Look through the entries below and extract exactly the lines from the one containing "destruct (Z.leb_spec capacity_0" through the one containing "inv dflt q -> cpc q = CIdle ->", ends included.
*** Opening RECORDS TO USE ***
(** A whole [try_enqueue] by an idle producer, its accesses one after the other. *)
Lemma try_enqueue_run {T} (dflt : T) q id x :
  inv dflt q -> len (accepted q) + 1 < 2 ^ 64 -> ppc q = PIdle ->
  if head_ q - consumed_ q <? capacity_ q
  then exists q', exec_all dflt [EvCall id x false; EvProducer; EvProducer; EvProducer] q = Some q' /\ ppc q' = PIdle /\
         enqueued q' = enqueued q ++ [x] /\ accepted q' = accepted q ++ [x]
  else exists q', exec_all dflt [EvCall id x false; EvProducer; EvProducer] q = Some q' /\ ppc q' = PIdle /\
         endings q' = endings q ++ [(mkCall id x KTry, Refused)] /\ accepted q' = accepted q.
Proof.
  intros Hq Hlen Hp. pose proof (spsc_inv_bounds _ q Hq) as Hb. pose proof (i_head _ q Hq) as Eh.
  assert (Hw : u64 (head_ q - consumed_ q) = head_ q - consumed_ q) by (apply wrap_small; unfold in_width; lia).
  clear Hq Hlen Hb Eh. destruct q. cbn in Hp, Hw. subst. cbn -[wrap]. unfold enqueue_write. cbn -[wrap]. rewrite Hw.
  destruct (Z.leb_spec capacity_0 (head_0 - consumed_0)), (Z.ltb_spec (head_0 - consumed_0) capacity_0); try lia.
  - eexists. split; [reflexivity|done].
  - eexists. split; [reflexivity|]. split; [done|]. split; [|done]. unfold publish. by rewrite enqueued_finish.
Qed.

(** A whole [try_dequeue] by an idle consumer. *)
Lemma try_dequeue_run {T} (dflt : T) q :
  inv dflt q -> cpc q = CIdle ->
  if published_ q <=? tail_ q
  then exists q', exec_all dflt [EvOp TryDequeue; EvConsumer; EvConsumer] q = Some q' /\ cpc q' = CIdle /\ delivered q' = delivered q
  else exists q', exec_all dflt [EvOp TryDequeue; EvConsumer; EvConsumer; EvConsumer] q = Some q' /\ cpc q' = CIdle /\
         delivered q' = delivered q ++ [slot dflt q (tail_ q)] /\ accepted q' = accepted q.
Proof.
  intros _ Hc. destruct q. cbn in Hc. subst. cbn -[wrap slot]. unfold dequeue_read. cbn -[wrap slot].
  destruct (published_0 <=? tail_0); eexists; (split; [reflexivity|]); done.
Qed.

(** The calls are wait-free. An idle producer's [try_enqueue] ends after its own
    accesses alone, with success exactly when fewer than [capacity] items are
    unconsumed, and the item is then the next one published; an idle consumer's
    [try_dequeue] ends after its own accesses alone and returns the oldest item
    that was published, if there is one. *)
Theorem spsc_wait_free {T} (dflt : T) q id x
    (Hq : inv dflt q) (Hlen : len (accepted q) + 1 < 2 ^ 64) (Hp : ppc q = PIdle) (Hc : cpc q = CIdle) :
  (if len (accepted q) - len (delivered q) <? capacity_ q
   then exists q', exec_all dflt [EvCall id x false; EvProducer; EvProducer; EvProducer] q = Some q' /\ ppc q' = PIdle /\
          enqueued q' = enqueued q ++ [x] /\ inv dflt q'
   else exists q', exec_all dflt [EvCall id x false; EvProducer; EvProducer] q = Some q' /\ ppc q' = PIdle /\
          endings q' = endings q ++ [(mkCall id x KTry, Refused)] /\ accepted q' = accepted q) /\
  match accepted q !! length (delivered q) with
  | Some y => exists q', exec_all dflt [EvOp TryDequeue; EvConsumer; EvConsumer; EvConsumer] q = Some q' /\ cpc q' = CIdle /\
                delivered q' = delivered q ++ [y] /\ inv dflt q'
  | None => exists q', exec_all dflt [EvOp TryDequeue; EvConsumer; EvConsumer] q = Some q' /\ cpc q' = CIdle /\ delivered q' = delivered q
  end.
Proof.
  pose proof (spsc_inv_bounds _ q Hq) as Hb. pose proof (i_head _ q Hq) as Eh. pose proof (i_consumed _ q Hq) as Ec.
  pose proof (i_published _ q Hq) as Ep. pose proof (i_tail _ q Hq) as Et. unfold unpublished in Ep. unfold in_hand in Et. rewrite Hp in Ep. rewrite Hc, len_nil in Et.
  split.
  - rewrite <- Eh, <- Ec. pose proof (try_enqueue_run dflt q id x Hq Hlen Hp) as Hr.
    destruct (_ <? capacity_ q); [|done]. destruct Hr as (q' & E & Hpc & He & Ha). exists q'. split_and!; [done..|].
    eapply spsc_exec_all_inv; [done| |done|]; [by repeat constructor|]. rewrite Ha, len_app, len_cons, len_nil. lia.
  - pose proof (try_dequeue_run dflt q Hq Hc) as Hr. assert (El : Z.of_nat (length (delivered q)) = tail_ q) by (unfold len in *; lia).
    destruct (accepted q !! length (delivered q)) as [y|] eqn:Ey; destruct (Z.leb_spec (published_ q) (tail_ q)) as [Hle|Hlt].
    + apply lookup_lt_Some in Ey. unfold len in *. lia.
    + destruct Hr as (q' & E & Hpc & Hd & Ha). exists q'. pose proof (i_slot _ q Hq (tail_ q) ltac:(lia)) as Hs.
      rewrite <- El, Nat2Z.id, El, Ey in Hs. injection Hs as ->. split_and!; [done..|].
      eapply spsc_exec_all_inv; [done| |done|]; [by repeat constructor|]. rewrite Ha. lia.
    + done.
    + apply lookup_ge_None in Ey. unfold len in *. lia.
Qed.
*** Closing RECORDS TO USE ***
**OUTPUT FOR THIS EXERCISE:**
  destruct (Z.leb_spec capacity_0 (head_0 - consumed_0)), (Z.ltb_spec (head_0 - consumed_0) capacity_0); try lia.
  - eexists. split; [reflexivity|done].
  - eexists. split; [reflexivity|]. split; [done|]. split; [|done]. unfold publish. by rewrite enqueued_finish.
Qed.

(** A whole [try_dequeue] by an idle consumer. *)
Lemma try_dequeue_run {T} (dflt : T) q :
  inv dflt q -> cpc q = CIdle ->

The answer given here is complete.